There are too many PIs in academia eager to start their own company – without understanding basic things like the drug PK optimization stage. There are naive investors ready to pour their money into any start-up that it is presented to them as an exciting investment opportunity. And then there is an industry-wide problem with business-people that have great confidence in their own management qualities but little knowledge about how the research that they are directing is actually done. I will add some comments about the management part.

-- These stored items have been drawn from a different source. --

(** * Further properties of the handlers *)

(** ** POST /api/credits/spend: every outcome *)

Lemma select_member_credits_none_iff cid d :
  select_member_credits cid d = None <->
  members d !! cid = None \/
  exists m, members d !! cid = Some m /\ member_credits d !! m_id m = None.
Proof.
  unfold select_member_credits.
  destruct (members d !! cid) as [m|]; cbn [mbind option_bind].
  - destruct (member_credits d !! m_id m) as [row|] eqn:Hrow; cbn [mbind option_bind].
    + split; [discriminate|].
      intros [H | (m' & Hm' & Hnone)]; [discriminate|].
      injection Hm' as <-. congruence.
    + split; [|reflexivity]. intros _. right. eauto.
  - split; auto.
Qed.

Lemma select_member_credits_inv cid d mid bal :
  select_member_credits cid d = Some (mid, bal) ->
  exists m row, members d !! cid = Some m /\ member_credits d !! m_id m = Some row /\
                mid = m_id m /\ bal = credits_balance row.
Proof.
  unfold select_member_credits.
  destruct (members d !! cid) as [m|]; cbn [mbind option_bind]; [|discriminate].
  destruct (member_credits d !! m_id m) as [row|] eqn:Hrow;
    cbn [mbind option_bind]; [|discriminate].
  intros [= <- <-]. eauto 6.
Qed.

(** The decision table of the endpoint. *)
Lemma spend_credits_outcome e req d :
  let cid := sr_circle_member_id req in
  let cost := default 1 (sr_credits_cost req) in
  (exists status message,
      spend_credits e req d = (d, SpendError status message) /\
      ((status = 501 /\ DATABASE_URL e = false) \/
       (status = 400 /\ (cid = 0 \/ sr_action_type req = "")) \/
       (status = 404 /\ select_member_credits cid d = None) \/
       (status = 402 /\ exists m row,
           members d !! cid = Some m /\ member_credits d !! m_id m = Some row /\
           credits_balance row < cost))) \/
  (exists m row,
      DATABASE_URL e = true /\ cid <> 0 /\ sr_action_type req <> "" /\
      members d !! cid = Some m /\ member_credits d !! m_id m = Some row /\
      cost <= credits_balance row /\
      let newBalance := credits_balance row - cost in
      let new := CreditsRow newBalance (last_refreshed_at row) in
      let actionId := app_actions_id_seq d in
      spend_credits e req d =
      (Db (members d) (<[m_id m := new]> (member_credits d))
          (app_actions d ++
             [ActionRow actionId (m_id m) (sr_action_type req) cost
                (sr_metadata req) true])
          (credit_history d
             ++ option_list (log_credit_change TG_UPDATE (m_id m) row new)
             ++ [HistoryRow (m_id m) (- cost) action_cost newBalance (Some actionId)
                   ("Credits spent on " ++ sr_action_type req)])
          (processed_purchase_tags d) (members_id_seq d) (app_actions_id_seq d + 1),
       SpendOk actionId cost newBalance)).
Proof.
  intros cid cost.
  destruct (DATABASE_URL e) eqn:Hdb.
  2:{ left. exists 501, "Credit system requires database configuration".
      unfold spend_credits. rewrite Hdb. cbn.
      split; [reflexivity | left; auto]. }
  destruct (Z.eq_dec cid 0) as [Hz|Hnz].
  { left. exists 400, "circle_member_id and action_type are required".
    unfold spend_credits. rewrite Hdb. fold cid. rewrite Hz. cbn.
    split; [reflexivity | right; left; auto]. }
  destruct (string_dec (sr_action_type req) "") as [Hs|Hns].
  { left. exists 400, "circle_member_id and action_type are required".
    unfold spend_credits. rewrite Hdb, Hs. cbn. rewrite orb_true_r.
    split; [reflexivity | right; left; auto]. }
  rewrite (spend_credits_valid e req d Hdb Hnz Hns). fold cid cost.
  destruct (select_member_credits cid d) as [[mid bal]|] eqn:Hsel.
  - apply select_member_credits_inv in Hsel as (m & row & Hm & Hrow & -> & ->).
    destruct (Z_lt_le_dec (credits_balance row) cost) as [Hlt|Hle].
    + left. exists 402, insufficient_credits. split.
      * unfold spend_transaction.
        rewrite (select_member_credits_some _ _ _ _ Hm Hrow).
        apply Z.ltb_lt in Hlt. rewrite Hlt. reflexivity.
      * right. right. right. split; [reflexivity|]. exists m, row.
        repeat split; auto.
    + right. exists m, row.
      rewrite (spend_transaction_commits _ _ _ _ _ _ _ Hm Hrow Hle).
      repeat split; auto.
  - left. exists 404, record_not_found. split.
    + unfold spend_transaction. rewrite Hsel. reflexivity.
    + right. right. left. auto.
Qed.

(** X2: a spend request that is accepted did debit an existing account that
    could afford it: the cost (1 when the request names none) was at most the
    balance, the answer and the stored balance are both the old balance minus
    the cost, [last_refreshed_at] is untouched, exactly one action row is
    appended, carrying the returned id, and neither the directory nor any
    other account changes. *)
Theorem spend_accepted_effects e req d d' actionId spent remaining :
  spend_credits e req d = (d', SpendOk actionId spent remaining) ->
  exists m row,
    members d !! sr_circle_member_id req = Some m /\
    member_credits d !! m_id m = Some row /\
    spent = default 1 (sr_credits_cost req) /\
    spent <= credits_balance row /\
    remaining = credits_balance row - spent /\
    member_credits d' !! m_id m = Some (CreditsRow remaining (last_refreshed_at row)) /\
    actionId = app_actions_id_seq d /\
    app_actions d' =
      app_actions d ++
        [ActionRow actionId (m_id m) (sr_action_type req) spent (sr_metadata req) true] /\
    members d' = members d /\
    (forall id, id <> m_id m -> member_credits d' !! id = member_credits d !! id).
Proof.
  intros Hcall.
  destruct (spend_credits_outcome e req d)
    as [(st & msg & Heq & _) | (m & row & _ & _ & _ & Hm & Hrow & Hle & Heq)].
  - rewrite Heq in Hcall. discriminate.
  - cbv zeta in Heq. rewrite Heq in Hcall. injection Hcall as <- <- <- <-.
    exists m, row. cbn [member_credits app_actions members].
    repeat split; auto.
    + apply lookup_insert_eq.
    + intros id Hne. apply lookup_insert_ne. congruence.
Qed.

Lemma spend_accepted_effects_witness :
  spend_credits Sample.env0 (Sample.spend 4) (Sample.db_with 9 0)
  = (fst (spend_credits Sample.env0 (Sample.spend 4) (Sample.db_with 9 0)),
     SpendOk 1 4 5) /\
  exists m row,
    members (Sample.db_with 9 0) !! 501 = Some m /\
    member_credits (Sample.db_with 9 0) !! m_id m = Some row /\
    5 = credits_balance row - 4.
Proof.
  assert (H : spend_credits Sample.env0 (Sample.spend 4) (Sample.db_with 9 0)
              = (fst (spend_credits Sample.env0 (Sample.spend 4) (Sample.db_with 9 0)),
                 SpendOk 1 4 5))
    by (vm_compute; reflexivity).
  split; [exact H|].
  destruct (spend_accepted_effects _ _ _ _ _ _ _ H)
    as (m & row & Hm & Hrow & _ & _ & Hrem & _).
  exists m, row. auto.
Defined.

(** ** Spending as seen by the view [member_summary] and by the statistics *)

Lemma sum_balances_comm (j1 j2 : Z) (z1 z2 : credits_row) (y : Z) :
  credits_balance z1 + (credits_balance z2 + y)
  = credits_balance z2 + (credits_balance z1 + y).
Proof. lia. Qed.

Lemma sum_balances_insert_fresh (mc : gmap Z credits_row) k new :
  mc !! k = None ->
  sum_balances (<[k := new]> mc) = credits_balance new + sum_balances mc.
Proof.
  intros Hk. unfold sum_balances.
  rewrite map_fold_insert_L; [reflexivity | | exact Hk].
  intros. apply sum_balances_comm; assumption.
Qed.

Lemma sum_balances_insert_existing (mc : gmap Z credits_row) k old new :
  mc !! k = Some old ->
  sum_balances (<[k := new]> mc)
  = sum_balances mc - credits_balance old + credits_balance new.
Proof.
  intros Hk.
  rewrite <- insert_delete_eq.
  rewrite sum_balances_insert_fresh by apply lookup_delete_eq.
  unfold sum_balances at 2.
  rewrite (map_fold_delete_L _ _ k old mc); [fold (sum_balances (delete k mc)); lia | | exact Hk].
  intros. apply sum_balances_comm; assumption.
Qed.

Lemma total_credits_spent_app_one id d d' a :
  app_actions d' = app_actions d ++ [a] ->
  total_credits_spent id d'
  = total_credits_spent id d
    + (if decide (a_member_id a = id /\ a_success a = true) then a_credits_cost a else 0).
Proof.
  intros Happ. unfold total_credits_spent. rewrite Happ.
  rewrite filter_app, fmap_app, foldr_app.
  generalize (filter (fun a0 => a_member_id a0 = id /\ a_success a0 = true) (app_actions d)).
  intros l.
  assert (Hone : foldr Z.add 0
                   (a_credits_cost <$>
                      filter (fun a0 => a_member_id a0 = id /\ a_success a0 = true) [a])
                 = if decide (a_member_id a = id /\ a_success a = true)
                   then a_credits_cost a else 0).
  { destruct (decide (a_member_id a = id /\ a_success a = true)) as [Hy|Hn].
    - rewrite filter_cons_True by exact Hy. cbn. lia.
    - rewrite filter_cons_False by exact Hn. reflexivity. }
  rewrite Hone.
  generalize (if decide (a_member_id a = id /\ a_success a = true)
              then a_credits_cost a else 0).
  intros z. induction l as [|x l IH]; cbn; [lia|].
  cbn in IH. rewrite IH. lia.
Qed.

(** X4: spending conserves, for every member, the sum of the two figures the
    view [member_summary] shows: the credit balance and the total credits
    spent.  Whatever the request and whether or not it is accepted, each
    member's [credits_balance + total_credits_spent] is the same before and
    after the call. *)
Theorem spend_conserves_balance_plus_spent e req d cid s :
  member_summary cid d = Some s ->
  exists s',
    member_summary cid (fst (spend_credits e req d)) = Some s' /\
    s_member s' = s_member s /\
    s_credits_balance s' + s_total_credits_spent s'
    = s_credits_balance s + s_total_credits_spent s.
Proof.
  unfold member_summary.
  destruct (members d !! cid) as [m0|] eqn:Hm0; cbn [mbind option_bind]; [|discriminate].
  intros [= <-].
  destruct (spend_credits_outcome e req d)
    as [(st & msg & Heq & _) | (m & row & _ & _ & _ & Hm & Hrow & Hle & Heq)].
  - rewrite Heq. cbn [fst]. rewrite Hm0. cbn [mbind option_bind].
    eexists. split; [reflexivity|]. split; reflexivity.
  - cbv zeta in Heq. rewrite Heq. cbn [fst members]. rewrite Hm0.
    cbn [mbind option_bind].
    eexists. split; [reflexivity|]. split; [reflexivity|].
    cbn [s_credits_balance s_total_credits_spent member_credits].
    erewrite (total_credits_spent_app_one (m_id m0) d) by (cbn [app_actions]; reflexivity).
    cbn [a_member_id a_success a_credits_cost].
    destruct (decide (m_id m = m_id m0)) as [Hsame|Hother].
    + rewrite <- Hsame. rewrite lookup_insert_eq, Hrow.
      rewrite decide_True by auto.
      generalize (default 1 (sr_credits_cost req)). intros cost.
      generalize (total_credits_spent (m_id m) d). intros spent.
      simpl. lia.
    + rewrite lookup_insert_ne by exact Hother.
      rewrite decide_False by (intros [H _]; contradiction).
      lia.
Qed.

Lemma spend_conserves_balance_plus_spent_witness :
  exists s',
    member_summary 501 (fst (spend_credits Sample.env0 (Sample.spend 4) (Sample.db_with 9 0)))
    = Some s' /\
    s_member s' = Sample.alice_row /\
    s_credits_balance s' + s_total_credits_spent s' = 9 + 0.
Proof.
  exact (spend_conserves_balance_plus_spent Sample.env0 (Sample.spend 4)
           (Sample.db_with 9 0) 501
           (SummaryRow Sample.alice_row 9 (Some 0) 0 0) eq_refl).
Defined.

(** X5: what the admin statistics show of a spend request.  An accepted
    request lowers the total of all balances by exactly the credits spent and
    adds one logged action; a refused request leaves all three figures as
    they were.  The number of members never changes. *)
Theorem spend_in_the_statistics e req d :
  admin_stats (fst (spend_credits e req d)) =
  match snd (spend_credits e req d) with
  | SpendOk _ spent _ =>
      Stats (total_members (admin_stats d))
            (total_credits (admin_stats d) - spent)
            (S (total_actions_logged (admin_stats d)))
  | SpendError _ _ => admin_stats d
  end.
Proof.
  destruct (spend_credits_outcome e req d)
    as [(st & msg & Heq & _) | (m & row & _ & _ & _ & Hm & Hrow & Hle & Heq)].
  - rewrite Heq. reflexivity.
  - cbv zeta in Heq. rewrite Heq. cbn [fst snd].
    unfold admin_stats.
    cbn [members member_credits app_actions total_members total_credits
         total_actions_logged].
    rewrite (sum_balances_insert_existing _ _ row) by exact Hrow.
    rewrite length_app. cbn [length credits_balance].
    f_equal; lia.
Qed.

(** ** Concurrent spend requests: what every interleaving guarantees *)

(** X6: no update is lost.  However the statements of any number of spend
    requests against one account interleave, the committed balance is the
    starting balance minus the costs of exactly the requests that were
    answered with success, each counted with the cost it asked for; the
    requests themselves are never altered. *)
Theorem concurrent_spends_no_lost_update e d cid m row reqs schedule :
  members d !! cid = Some m ->
  member_credits d !! m_id m = Some row ->
  Forall (fun r => sr_circle_member_id r = cid) reqs ->
  let s := Concurrent.run e schedule (Concurrent.init d reqs) in
  fst <$> Concurrent.threads s = reqs /\
  balance_of (Concurrent.committed s) (m_id m)
  = Some (credits_balance row - Concurrent.spent_total (Concurrent.threads s)) /\
  (forall i req aid spent remaining,
      Concurrent.threads s !! i
      = Some (req, Concurrent.Done (SpendOk aid spent remaining)) ->
      spent = Concurrent.cost_of req).
Proof.
  intros Hm Hrow Hreqs s.
  destruct (ConcurrentFacts.reachable_balance e d cid m row reqs schedule Hm Hrow Hreqs)
    as (b & Hb & Hsum & _ & Hdone).
  fold s in Hb, Hsum, Hdone.
  split; [|split].
  - unfold s. rewrite ConcurrentFacts.run_requests.
    unfold Concurrent.init. cbn [Concurrent.threads].
    rewrite <- list_fmap_compose. apply list_fmap_id.
  - rewrite Hb, Hsum. reflexivity.
  - exact Hdone.
Qed.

People with business background like business models, charts, decision-making diagrams. They hope that it is possible to succeed in a research-based business according to some management formula. They like to impose methods of dynamic management on drug discovery, assuming that the modern management theories actually work in real life and that they are applicable to any business activity (like organizing those fuzzy wuzzies in the labs, to make them more efficient). But they don’t realize that drawing out detailed research progress flowcharts won’t increase rate of real research progress; only the number of meetings will increase. Identifying the “Go/no-go” checkpoints on he diagram is no substitute for the common sense.
Business-people also don’t appreciate the enormous personality factor in research, something obvious to anybody who has worked in the lab. Research is not some kind of franchise. The research people are not a comodity – or a concrete sludge poured into free slots of a well-laid organization structure. The actual choice in hiring research individuals is more important than anything that can be done later about managing them. One pushy or dishonest person can ruin the motivation of the entire lab.
The other thing that always bothered me is that the proprietary core technology/research results get so over-hyped by startups, to please their investors.
Salesmanship used on investors is not illegal – but the dishonesty bites back. If one begins with unrealistic projections and then makes too many promises, the moment will come when it becomes hard to make good on these promises. More often than not some kind of wishful thinking sets in during this process of sustained exaggeration, and the baloney corrodes the management and research alike. Disagreeable information are not acted on but are suppressed. Eventually a culture develops when CEO keeps saying “we will have two clinical candidates next year” while the entire research staff grumbles “not a prayer” and the lower management is already preparing evasive manoeuvres so that they wouldn’t be blamed when the reality sets in.
The investors encourage the deceit – by allowing the management to award themselves ridiculous quantities of stock options. To inflate the stock price until the stock options are cashed, clinical trials of troubled drug candidates are not cancelled in favor of improved backup candidates but are dragged out into late-stage trials, only to fail two years later at incredible expense.